By Barbara O’Neill, Ph.D., CFP®, Rutgers Cooperative Extension, firstname.lastname@example.org
Personal Financial Management (PFM) program staff often counsel military families about the financial implications of lifestyle transitions. This includes the decision by service members to remarry after the death of a spouse or a divorce. About three-quarters of divorced Americans eventually remarry.
Not only do they merge their financial lives, as all married couples do, but remarried couples also bring with them financial “issues” from their previous marriage(s) such as unpaid debts and payments to, or income from, an ex-spouse for alimony and/or child support obligations. Estate planning is also complicated by remarriage (e.g., providing for both a new spouse and children from a prior marriage).
Spouses who previously pooled income with an ex-spouse in a joint account and had money taken without their permission may prefer to keep all their accounts separate the second time around. In addition, a new spouse may feel uncomfortable maintaining a joint account out of which payments are made to an ex-spouse. Money can also get tied up with emotions in stepfamilies such as spending to win the affection of children.

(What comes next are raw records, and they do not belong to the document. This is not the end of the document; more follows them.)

(* ===== verification/Annotations.v ===== *)
(** * The annotations of the CUDA calls

    [codegen/annotations_cuda.h] says for each call what crosses the wire; the code
    generator turns it into a client function and a handler.  The meaning of the
    annotations is documented in [codegen/README.md]. *)
From S2P Require Import Prelude.

Inductive direction := SEND_ONLY | RECV_ONLY | SEND_RECV.

Inductive attribute :=
| LENGTH (count : string)
| SIZE (n : Z)
| NULLABLE
| NULL_TERMINATED
| DEREF
| DEREFERENCE
| ON_ERROR.

#[export] Instance attribute_eq_dec : EqDecision attribute.
Proof. solve_decision. Defined.

(** [@param x DIRECTION attributes]. *)
Inductive param_annotation := Param (x : string) (d : direction) (attributes : list attribute).

Inductive tag :=
| Synchronize (what : list string)
| GraphExecNode (exec node : string)
| GraphExecUpdate (exec graph error : string)
| CrossServerCopy (args : list string)
| RoutingFallback (kind x : string)
| Retain (args : list string)
| Release (args : list string)
| RecordParent (args : list string).

(** The declaration and its comment: the parameters with their types, [@param], [@routingkey],
    [@async], [@recordowner], [@deeparray], the other tags, and which of the two ends is
    generated; [an_body]: the declaration has a body around the generated call. *)
Record annotation := Annotation {
  an_function : string;
  an_signature : list (string * string);
  an_params : list param_annotation;
  an_routing : option (string * string);
  an_async : bool;
  an_owners : list (string * string);
  an_deep : list (string * string * string);
  an_tags : list tag;
  an_client : bool;
  an_server : bool;
  an_body : bool }.

Definition ann_cuGetErrorString : annotation := {|
  an_function := "cuGetErrorString";
  an_signature := [("error", "CUresult"); ("pStr", "const char **")];
  an_params := [Param "error" SEND_ONLY []; Param "pStr" SEND_RECV []];
  an_routing := None;
  an_async := false;
  an_owners := [];
  an_deep := [];
  an_tags := [];
  an_client := false;
  an_server := false;
  an_body := false |}.

Definition ann_cuGetErrorName : annotation := {|
  an_function := "cuGetErrorName";
  an_signature := [("error", "CUresult"); ("pStr", "const char **")];
  an_params := [Param "error" SEND_ONLY []; Param "pStr" SEND_RECV []];
  an_routing := None;
  an_async := false;
  an_owners := [];
  an_deep := [];
  an_tags := [];
  an_client := false;
  an_server := false;
  an_body := false |}.

Definition ann_cuInit : annotation := {|
  an_function := "cuInit";
  an_signature := [("Flags", "unsigned int")];
  an_params := [Param "Flags" SEND_ONLY []];
  an_routing := None;
  an_async := false;
  an_owners := [];
  an_deep := [];
  an_tags := [];
  an_client := false;
  an_server := true;
  an_body := false |}.

Definition ann_cuDriverGetVersion : annotation := {|
  an_function := "cuDriverGetVersion";
  an_signature := [("driverVersion", "int *")];
  an_params := [Param "driverVersion" RECV_ONLY []];
  an_routing := None;
  an_async := false;
  an_owners := [];
  an_deep := [];
  an_tags := [];
  an_client := false;
  an_server := true;
  an_body := false |}.

Definition ann_cuDeviceGet : annotation := {|
  an_function := "cuDeviceGet";
  an_signature := [("device", "CUdevice *"); ("ordinal", "int")];
  an_params := [Param "device" RECV_ONLY []; Param "ordinal" SEND_ONLY []];
  an_routing := None;
  an_async := false;
  an_owners := [];
  an_deep := [];
  an_tags := [];
  an_client := false;
  an_server := true;
  an_body := false |}.

Definition ann_cuDeviceGetCount : annotation := {|
  an_function := "cuDeviceGetCount";
  an_signature := [("count", "int *")];
  an_params := [Param "count" RECV_ONLY []];
  an_routing := None;
  an_async := false;
  an_owners := [];
  an_deep := [];
  an_tags := [];
  an_client := false;
  an_server := true;
  an_body := false |}.

Definition ann_cuDeviceGetName : annotation := {|
  an_function := "cuDeviceGetName";
  an_signature := [("name", "char *"); ("len", "int"); ("dev", "CUdevice")];
  an_params := [Param "len" SEND_ONLY [];
                Param "name" RECV_ONLY [LENGTH "len"];
                Param "dev" SEND_ONLY []];
  an_routing := None;
  an_async := false;
  an_owners := [];
  an_deep := [];
  an_tags := [];
  an_client := false;
  an_server := true;
  an_body := false |}.

Definition ann_cuDeviceGetUuid : annotation := {|
  an_function := "cuDeviceGetUuid";
  an_signature := [("uuid", "CUuuid *"); ("dev", "CUdevice")];
  an_params := [Param "uuid" RECV_ONLY [SIZE 16]; Param "dev" SEND_ONLY []];
  an_routing := None;
  an_async := false;
  an_owners := [];
  an_deep := [];
  an_tags := [];
  an_client := false;
  an_server := true;
  an_body := false |}.

Definition ann_cuDeviceGetUuid_v2 : annotation := {|
  an_function := "cuDeviceGetUuid_v2";
  an_signature := [("uuid", "CUuuid *"); ("dev", "CUdevice")];
  an_params := [Param "uuid" RECV_ONLY [SIZE 16]; Param "dev" SEND_ONLY []];
  an_routing := None;
  an_async := false;
  an_owners := [];
  an_deep := [];
  an_tags := [];
  an_client := false;
  an_server := true;
  an_body := false |}.

Definition ann_cuDeviceGetLuid : annotation := {|
  an_function := "cuDeviceGetLuid";
  an_signature := [("luid", "char *");
                   ("deviceNodeMask", "unsigned int *");
                   ("dev", "CUdevice")];
  an_params := [Param "luid" RECV_ONLY [SIZE 8];
                Param "deviceNodeMask" RECV_ONLY [];
                Param "dev" SEND_ONLY []];
  an_routing := None;
  an_async := false;
  an_owners := [];
  an_deep := [];
  an_tags := [];
  an_client := true;
  an_server := true;
  an_body := false |}.

Definition ann_cuDeviceTotalMem_v2 : annotation := {|
  an_function := "cuDeviceTotalMem_v2";
  an_signature := [("bytes", "size_t *"); ("dev", "CUdevice")];
  an_params := [Param "bytes" RECV_ONLY []; Param "dev" SEND_ONLY []];
  an_routing := None;
  an_async := false;
  an_owners := [];
  an_deep := [];
  an_tags := [];
  an_client := false;
  an_server := true;
  an_body := false |}.

Definition ann_cuDeviceGetTexture1DLinearMaxWidth : annotation := {|
  an_function := "cuDeviceGetTexture1DLinearMaxWidth";
  an_signature := [("maxWidthInElements", "size_t *");
                   ("format", "CUarray_format");
                   ("numChannels", "unsigned");
                   ("dev", "CUdevice")];
  an_params := [Param "maxWidthInElements" RECV_ONLY [];
                Param "format" SEND_ONLY [];
                Param "numChannels" SEND_ONLY [];
                Param "dev" SEND_ONLY []];
  an_routing := None;
  an_async := false;
  an_owners := [];
  an_deep := [];
  an_tags := [];
  an_client := true;
  an_server := true;
  an_body := false |}.

Definition ann_cuDeviceGetAttribute : annotation := {|
  an_function := "cuDeviceGetAttribute";
  an_signature := [("pi", "int *"); ("attrib", "CUdevice_attribute"); ("dev", "CUdevice")];
  an_params := [Param "pi" RECV_ONLY [];
                Param "attrib" SEND_ONLY [];
                Param "dev" SEND_ONLY []];
  an_routing := None;
  an_async := false;
  an_owners := [];
  an_deep := [];
  an_tags := [];
  an_client := false;
  an_server := true;
  an_body := false |}.

Definition ann_cuDeviceSetMemPool : annotation := {|
  an_function := "cuDeviceSetMemPool";
  an_signature := [("dev", "CUdevice"); ("pool", "CUmemoryPool")];
  an_params := [Param "dev" SEND_ONLY []; Param "pool" SEND_ONLY []];
  an_routing := None;
  an_async := false;
  an_owners := [];
  an_deep := [];
  an_tags := [];
  an_client := true;
  an_server := true;
  an_body := false |}.

Definition ann_cuDeviceGetMemPool : annotation := {|
  an_function := "cuDeviceGetMemPool";
  an_signature := [("pool", "CUmemoryPool *"); ("dev", "CUdevice")];
  an_params := [Param "pool" RECV_ONLY []; Param "dev" SEND_ONLY []];
  an_routing := None;
  an_async := false;
  an_owners := [("MEMORY_POOL", "pool")];
  an_deep := [];
  an_tags := [];
  an_client := true;
  an_server := true;
  an_body := false |}.

Definition ann_cuDeviceGetDefaultMemPool : annotation := {|
  an_function := "cuDeviceGetDefaultMemPool";
  an_signature := [("pool_out", "CUmemoryPool *"); ("dev", "CUdevice")];
  an_params := [Param "pool_out" RECV_ONLY []; Param "dev" SEND_ONLY []];
  an_routing := None;
  an_async := false;
  an_owners := [("MEMORY_POOL", "pool_out")];
  an_deep := [];
  an_tags := [];
  an_client := true;
  an_server := true;
  an_body := false |}.

Definition ann_cuDeviceGetExecAffinitySupport : annotation := {|
  an_function := "cuDeviceGetExecAffinitySupport";
  an_signature := [("pi", "int *"); ("type", "CUexecAffinityType"); ("dev", "CUdevice")];
  an_params := [Param "pi" RECV_ONLY [];
                Param "type" SEND_ONLY [];
                Param "dev" SEND_ONLY []];
  an_routing := None;
  an_async := false;
  an_owners := [];
  an_deep := [];
  an_tags := [];
  an_client := true;
  an_server := true;
  an_body := false |}.

Definition ann_cuFlushGPUDirectRDMAWrites : annotation := {|
  an_function := "cuFlushGPUDirectRDMAWrites";
  an_signature := [("target", "CUflushGPUDirectRDMAWritesTarget");
                   ("scope", "CUflushGPUDirectRDMAWritesScope")];
  an_params := [Param "target" SEND_ONLY []; Param "scope" SEND_ONLY []];
  an_routing := None;
  an_async := false;
  an_owners := [];
  an_deep := [];
  an_tags := [];
  an_client := true;
  an_server := true;
  an_body := false |}.

Definition ann_cuDeviceGetProperties : annotation := {|
  an_function := "cuDeviceGetProperties";
  an_signature := [("prop", "CUdevprop *"); ("dev", "CUdevice")];
  an_params := [Param "prop" RECV_ONLY []; Param "dev" SEND_ONLY []];
  an_routing := None;
  an_async := false;
  an_owners := [];
  an_deep := [];
  an_tags := [];
  an_client := true;
  an_server := true;
  an_body := false |}.

Definition ann_cuDeviceComputeCapability : annotation := {|
  an_function := "cuDeviceComputeCapability";
  an_signature := [("major", "int *"); ("minor", "int *"); ("dev", "CUdevice")];
  an_params := [Param "major" RECV_ONLY [];
                Param "minor" RECV_ONLY [];
                Param "dev" SEND_ONLY []];
  an_routing := None;
  an_async := false;
  an_owners := [];
  an_deep := [];
  an_tags := [];
  an_client := true;
  an_server := true;
  an_body := false |}.

Definition ann_cuDevicePrimaryCtxRetain : annotation := {|
  an_function := "cuDevicePrimaryCtxRetain";
  an_signature := [("pctx", "CUcontext *"); ("dev", "CUdevice")];
  an_params := [Param "pctx" RECV_ONLY []; Param "dev" SEND_ONLY []];
  an_routing := None;
  an_async := false;
  an_owners := [("CONTEXT", "pctx")];
  an_deep := [];
  an_tags := [];
  an_client := false;
  an_server := false;
  an_body := false |}.

Definition ann_cuDevicePrimaryCtxRelease_v2 : annotation := {|
  an_function := "cuDevicePrimaryCtxRelease_v2";
  an_signature := [("dev", "CUdevice")];
  an_params := [Param "dev" SEND_ONLY []];
  an_routing := None;
  an_async := false;
  an_owners := [];
  an_deep := [];
  an_tags := [];
  an_client := false;
  an_server := false;
  an_body := false |}.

Below are six recommendations to share with service members who are remarrying:
- Consider a Prenuptial Agreement (a.k.a., prenup)- Interview at least three family law attorneys to prepare a plan. Define assets that each partner brings to the marriage, how they will be titled, how expenses and existing debts will be repaid, and how property will be distributed in the event of death or divorce.
- Develop a Spending Plan (a.k.a., budget)- Include anticipated income and expenses and decide who will pay what bills. It is generally fairer to all involved to pay current expenses (not those related to a prior marriage) in proportion to each partner’s contribution to total household income.
- Separate the Past From the Present– Accept the fact that support payments to an ex-spouse are an ongoing “fixed expense.” Remarried couples may prefer paying support obligations and other expenses for children with their personal funds so they are not constantly “visible” to their new spouse.
- Treat Children Fairly- Develop uniform policies for all children living at home regarding allowances, spending money, payment for services, and equipment purchases (e.g., cell phone). Otherwise, children and stepchildren, alike, are likely to cry “unfair” about differences in the parents’ money management practices.
- Consider a QTIP trust- Create this legal document to leave income to a spouse for life but distribute assets to children from a prior marriage. Another option is to establish an irrevocable trust funded with life insurance. When a parent dies, the trust’s life insurance policy provides an immediate death benefit to children from a first marriage rather than waiting for the stepparent’s death as with a QTIP trust.
- Separate Parenting Issues from Financial Issues-Do not deny visitation to a non-custodial parent if a support payment is late or does not arrive. While custodial parents have every right to be angry, they are using their child as a tool to punish the other parent. In addition, research indicates that the less frequently a parent has contact with their children, the more likely they are to withhold support payments.
Communication about financial matters is important in all marriages but especially in remarriages which come with more financial complications and where spouses may have developed long-standing money management practices. Otherwise, stresses can build and relationships become strained. The University of Florida Extension publication So You Want to Remarry? has additional information about financial issues related to remarriage.